--- Dataset extract Enclosed Below ---

(* ===== verification/VmeDma.v ===== *)
(** DMA channel management: [src/vmebridge/driver/vme_dma.c].

    A task that waits for the end of a transfer is woken a number of times and
    then gets a signal: [wakeups] is that number, so every finite behaviour of
    [wait_event_interruptible] is covered.  [channel_wait] counts the wake-ups
    of each queue. *)
From S2P Require Import Prelude VmeBus Tsi148Regs Tsi148Attr KernelIf VmeMisc Tsi148Dma.

Local Open Scope Z_scope.

Definition PAGE_SHIFT : Z := 12.
Definition PAGE_SIZE : Z := Z.shiftl 1 PAGE_SHIFT.
(** [~PAGE_MASK] *)
Definition PAGE_LOW : Z := PAGE_SIZE - 1.

(** The module's state: [channels], the semaphore, the mutex, [dma_disable]. *)
Record vdma_state (K C : Type) := mk_vdma_state {
  vbr : bridge K C;
  vmem : gmap Z tsi148_dma_desc;
  channels : list dma_channel;
  dma_semaphore : Z;
  dma_lock : bool;
  dma_disable : Z;
  channel_wait : list Z
}.
Arguments mk_vdma_state {K C}.
Arguments vbr {K C}.
Arguments vmem {K C}.
Arguments channels {K C}.
Arguments dma_semaphore {K C}.
Arguments dma_lock {K C}.
Arguments dma_disable {K C}.
Arguments channel_wait {K C}.

(** * Pure parts *)

(** The 64-bit address of the buffer. *)
Definition buffer_addr (desc : vme_dma) : Z :=
  let a := if dir desc =? VME_DMA_TO_DEVICE then src desc else dst desc in
  Z.lor (u64 (Z.shiftl (dma_addru a) 32)) (dma_addrl a).

Definition buffer_pages (uaddr len : Z) : Z :=
  Z.shiftr (Z.land uaddr PAGE_LOW + len + PAGE_LOW) PAGE_SHIFT.

(** The [sg_set_page] loop: one entry per page; [size_t] arithmetic. *)
Fixpoint sgl_rest (pages : list Z) (len : Z) : list scatterlist :=
  match pages with
  | [] => []
  | p :: pages =>
    mk_scatterlist p (if len <? PAGE_SIZE then len else PAGE_SIZE) 0 ::
    sgl_rest pages (u64 (len - PAGE_SIZE))
  end.

Definition sgl_fill (pages : list Z) (uaddr len : Z) : list scatterlist :=
  match pages with
  | [] => []
  | [p] => [mk_scatterlist p len (Z.land uaddr PAGE_LOW)]
  | p :: pages =>
    let off := Z.land uaddr PAGE_LOW in
    let n := PAGE_SIZE - off in
    mk_scatterlist p n off :: sgl_rest pages (u64 (len - n))
  end.

Definition bad_dir (desc : vme_dma) : bool :=
  negb (dir desc =? VME_DMA_FROM_DEVICE) && negb (dir desc =? VME_DMA_TO_DEVICE).

Section dma.
Context `{Kernel K} `{!DmaKernel K} `{ChipIO C}.
Notation D := (dma_state K C).
Notation V := (vdma_state K C).

(** A call with channel [i]. *)
Definition on_chan {A} (i : nat) (m : M D A) : M V A := λ s,
  match channels s !! i with
  | None => None
  | Some ch =>
    match m (mk_dma_state (vbr s) (vmem s) ch) with
    | None => None
    | Some (a, d) =>
      Some (a, s <| vbr := dbr d |> <| vmem := dmem d |>
                 <| channels := <[i := chan d]> (channels s) |>)
    end
  end.

Definition vcall {A} (f : K → A * K) : M V A :=
  zoom vbr (λ b (s : V), s <| vbr := b |>) (kcall f).

(** [sgl_fill_user_pages] *)
Definition sgl_fill_user_pages (uaddr nr_pages : Z) : M D (Z * list Z) :=
  dcall (get_user_pages uaddr nr_pages).

(** [sgl_fill_kernel_pages] *)
Definition sgl_fill_kernel_pages (kaddr nr_pages : Z) : M D (Z * list Z) :=
  k ← gets (λ s, kern (dbr s));
  let addrs := (λ i, u64 (kaddr + PAGE_SIZE * Z.of_nat i)) <$> seq 0 (Z.to_nat nr_pages) in
  if is_vmalloc_addr kaddr k then mret (nr_pages, (λ a, vmalloc_to_page a k) <$> addrs)
  else if negb (virt_addr_valid kaddr k) then mret (- EINVAL, [])
  else mret (nr_pages, (λ a, virt_to_page a k) <$> addrs).

Definition put_pages (l : list Z) : M D () := mfold (λ _ p, ddo (put_page p)) () l.

(** [sgl_map_user_pages].  The function returns [nr_pages] also when the pages
    could not be had; the scatter list is then not initialised ([None]). *)
Definition sgl_map_user_pages (nr_pages uaddr len : Z) (to_user : bool)
    : M D (Z * option (list scatterlist)) :=
  pages ← dcall (kmalloc (8 * nr_pages));
  if pages =? 0 then mret (- ENOMEM, None) else
  '(rc, l) ← (if to_user then
    '(rc, l) ← sgl_fill_user_pages uaddr nr_pages;
    if (0 <=? rc) && (rc <? nr_pages) then put_pages l;; mret (- ENOMEM, []) else mret (rc, l)
   else sgl_fill_kernel_pages uaddr nr_pages);
  ddo (kfree pages);;
  if rc <? 0 then mret (nr_pages, None)
  else mret (nr_pages, Some (sgl_fill l uaddr len)).

Definition sgl_unmap_user_pages (l : list scatterlist) (to_user : bool) : M D () :=
  if negb to_user then mret () else put_pages (sg_page <$> l).

(** [pci_map_sg] of a list whose entries were never initialised is undefined
    behaviour: stuck. *)
Definition map_sgl (sgl_addr : Z) (l : option (list scatterlist)) (d : Z) : M D () :=
  match l with
  | None => stuck
  | Some l =>
    m ← dcall (pci_map_sg sgl_addr l d);
    set_chan (λ ch, ch <| sg_list := l |> <| sg_bus := m |>)
  end.

Definition vme_dma_setup (to_user : bool) : M D Z :=
  ch ← get_chan;
  let desc := cdesc ch in
  let len := dma_length desc in
  let uaddr := buffer_addr desc in
  if u64 (uaddr + len) <? uaddr then mret (- EINVAL) else
  let nr_pages := s32 (buffer_pages uaddr len) in
  a ← dcall (kmalloc (32 * nr_pages));
  set_chan (λ ch, ch <| sgl := a |>);;
  if a =? 0 then mret (- ENOMEM) else
  '(n, l) ← sgl_map_user_pages nr_pages uaddr len to_user;
  set_chan (λ ch, ch <| sg_pages := n |>);;
  if n <=? 0 then ddo (kfree a);; mret n else
  map_sgl a l (dir desc);;
  rc ← tsi148_dma_setup;
  if truthy rc then
    ch ← get_chan;
    ddo (pci_unmap_sg a (sg_mapped ch));;
    sgl_unmap_user_pages (sg_list ch) to_user;;
    ddo (kfree a);;
    mret rc
  else mret 0.

Definition vme_dma_start : M D () := tsi148_dma_start.

(** The first idle channel is flagged busy; [None] is [ERR_PTR(-EDEADLK)]. *)
Definition lock_avail_channel : M V (option nat) :=
  chs ← gets channels;
  match find_idx (λ ch, negb (truthy (busy ch))) chs with
  | None => mret None
  | Some i => on_chan i (set_chan (λ ch, ch <| busy := 1 |>));; mret (Some i)
  end.

(** [mutex_lock] on a mutex that is held, by this task, never returns. *)
Definition lock_dma : M V () :=
  l ← gets dma_lock;
  if l : bool then stuck else modify (λ s : V, s <| dma_lock := true |>).
Definition unlock_dma : M V () := modify (λ s : V, s <| dma_lock := false |>).

(** [down_interruptible] of the semaphore: 0, or [-EINTR] if a signal comes
    first.  Waiting on a semaphore at 0 ends with the signal here: nobody else
    runs during the call. *)
Definition down_interruptible : M V Z :=
  intr ← vcall signal_pending;
  if intr : bool then mret (- EINTR) else
  n ← gets dma_semaphore;
  if n <=? 0 then mret (- EINTR)
  else modify (λ s : V, s <| dma_semaphore := n - 1 |>);; mret 0.

Definition up : M V () := modify (λ s : V, s <| dma_semaphore ::= λ n, n + 1 |>).

(** The channel, or the error of [ERR_PTR]. *)
Definition vme_dma_channel_acquire : M V (Z + nat) :=
  d ← gets dma_disable;
  if truthy d then mret (inl (- EBUSY)) else
  rc ← down_interruptible;
  if truthy rc then mret (inl rc) else
  d ← gets dma_disable;
  if truthy d then up;; mret (inl (- EBUSY)) else
  lock_dma;;
  ch ← lock_avail_channel;
  unlock_dma;;
  match ch with
  | Some i => mret (inr i)
  | None => mret (inl (- EDEADLK))
  end.

Definition vme_dma_channel_release (i : nat) : M V () :=
  lock_dma;;
  on_chan i (set_chan (λ ch, ch <| busy := 0 |>));;
  unlock_dma;;
  up.

(** [wait_event_interruptible(channel->wait, !tsi148_dma_busy(channel))] *)
Fixpoint wait_dma (wakeups : nat) : M D Z :=
  b ← tsi148_dma_busy;
  if negb (truthy b) then mret 0 else
  match wakeups with
  | O => mret (- ERESTARTSYS)
  | S n => wait_dma n
  end.

(** From the start of the transfer to the end of the cleanup: the return code
    and the status for the caller. *)
Definition run_transfer (wakeups : nat) (to_user : bool) : M D (Z * Z) :=
  vme_dma_start;;
  rc ← wait_dma wakeups;
  (if truthy rc then tsi148_dma_abort else mret ());;
  status ← tsi148_dma_get_status;
  tsi148_dma_release;;
  ch ← get_chan;
  ddo (pci_unmap_sg (sgl ch) (sg_mapped ch));;
  sgl_unmap_user_pages (sg_list ch) to_user;;
  ddo (kfree (sgl ch));;
  mret (rc, status).

(** [__vme_do_dma], on a machine with 64-bit longs. *)
Definition vme_do_dma_buf (desc : vme_dma) (wakeups : nat) (to_user : bool) : M V (Z * vme_dma) :=
  if negb (truthy (dma_length desc)) then mret (- EINVAL, desc) else
  if bad_dir desc then mret (- EINVAL, desc) else
  c ← vme_dma_channel_acquire;
  match c with
  | inl rc => mret (rc, desc)
  | inr i =>
    on_chan i (set_chan (λ ch, ch <| cdesc := desc |>));;
    rc ← on_chan i (vme_dma_setup to_user);
    r ← (if truthy rc then mret (rc, desc) else
         '(rc, status) ← on_chan i (run_transfer wakeups to_user);
         mret (rc, desc <| dma_status := status |>));
    vme_dma_channel_release i;;
    modify (λ s : V, s <| channel_wait := alter (λ n, n + 1) i (channel_wait s) |>);;
    mret r
  end.

Definition vme_do_dma (desc : vme_dma) (wakeups : nat) : M V (Z * vme_dma) :=
  vme_do_dma_buf desc wakeups true.

Definition vme_do_dma_kernel (desc : vme_dma) (wakeups : nat) : M V (Z * vme_dma) :=
  vme_do_dma_buf desc wakeups false.

(** An ioctl: the descriptor that [copy_from_user] would fetch. *)
Inductive dma_ioctl := VME_IOCTL_START_DMA (d : vme_dma) | DMA_UNKNOWN_IOCTL.

Definition vme_dma_ioctl (cmd : dma_ioctl) (wakeups : nat) : M V (Z * option vme_dma) :=
  match cmd with
  | VME_IOCTL_START_DMA d =>
    fault ← vcall user_fault;
    if fault : bool then mret (- EFAULT, None) else
    '(rc, d) ← vme_do_dma d wakeups;
    if truthy rc then mret (rc, None) else
    fault ← vcall user_fault;
    if fault : bool then mret (- EFAULT, None) else mret (0, Some d)
  | DMA_UNKNOWN_IOCTL => mret (- ENOIOCTLCMD, None)
  end.

(** [down] waits until the count is positive; with nobody else running it never
    returns on an empty semaphore. *)
Definition down : M V () :=
  n ← gets dma_semaphore;
  if n <=? 0 then stuck else modify (λ s : V, s <| dma_semaphore := n - 1 |>).

Definition vme_dma_exit : M V () :=
  modify (λ s : V, s <| dma_disable := 1 |>);;
  mfold (λ _ i, on_chan i tsi148_dma_abort) () (seq 0 (Z.to_nat TSI148_NUM_DMA_CHANNELS));;
  mfold (λ _ (_ : nat), down;; up) () (seq 0 (Z.to_nat TSI148_NUM_DMA_CHANNELS)).

(** [pool] is the result of [pci_pool_create]. *)
Definition vme_dma_init (pool : Z) : M V Z :=
  mfold (λ _ i, on_chan i (set_chan (λ ch,
    ch <| num := Z.of_nat i |> <| dma_wakes := 0 |> <| hw_desc_list := [] |>)))
    () (seq 0 (Z.to_nat TSI148_NUM_DMA_CHANNELS));;
  modify (λ s : V, s <| dma_semaphore := TSI148_NUM_DMA_CHANNELS |> <| dma_lock := false |>
                     <| dma_disable := 0 |>);;
  if pool =? 0 then mret (- ENOMEM) else mret 0.
End dma.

--- End of Enclosed Dataset extract ---

Problem details: Please, from the entries above, set down exactly the lines from the one containing "Definition PAGE_LOW : Z := PAGE_SIZE - 1." through the one containing "(** The 64-bit address of the buffer. *)", and only those.

Response to this exercise:
Definition PAGE_LOW : Z := PAGE_SIZE - 1.

(** The module's state: [channels], the semaphore, the mutex, [dma_disable]. *)
Record vdma_state (K C : Type) := mk_vdma_state {
  vbr : bridge K C;
  vmem : gmap Z tsi148_dma_desc;
  channels : list dma_channel;
  dma_semaphore : Z;
  dma_lock : bool;
  dma_disable : Z;
  channel_wait : list Z
}.
Arguments mk_vdma_state {K C}.
Arguments vbr {K C}.
Arguments vmem {K C}.
Arguments channels {K C}.
Arguments dma_semaphore {K C}.
Arguments dma_lock {K C}.
Arguments dma_disable {K C}.
Arguments channel_wait {K C}.

(** * Pure parts *)

(** The 64-bit address of the buffer. *)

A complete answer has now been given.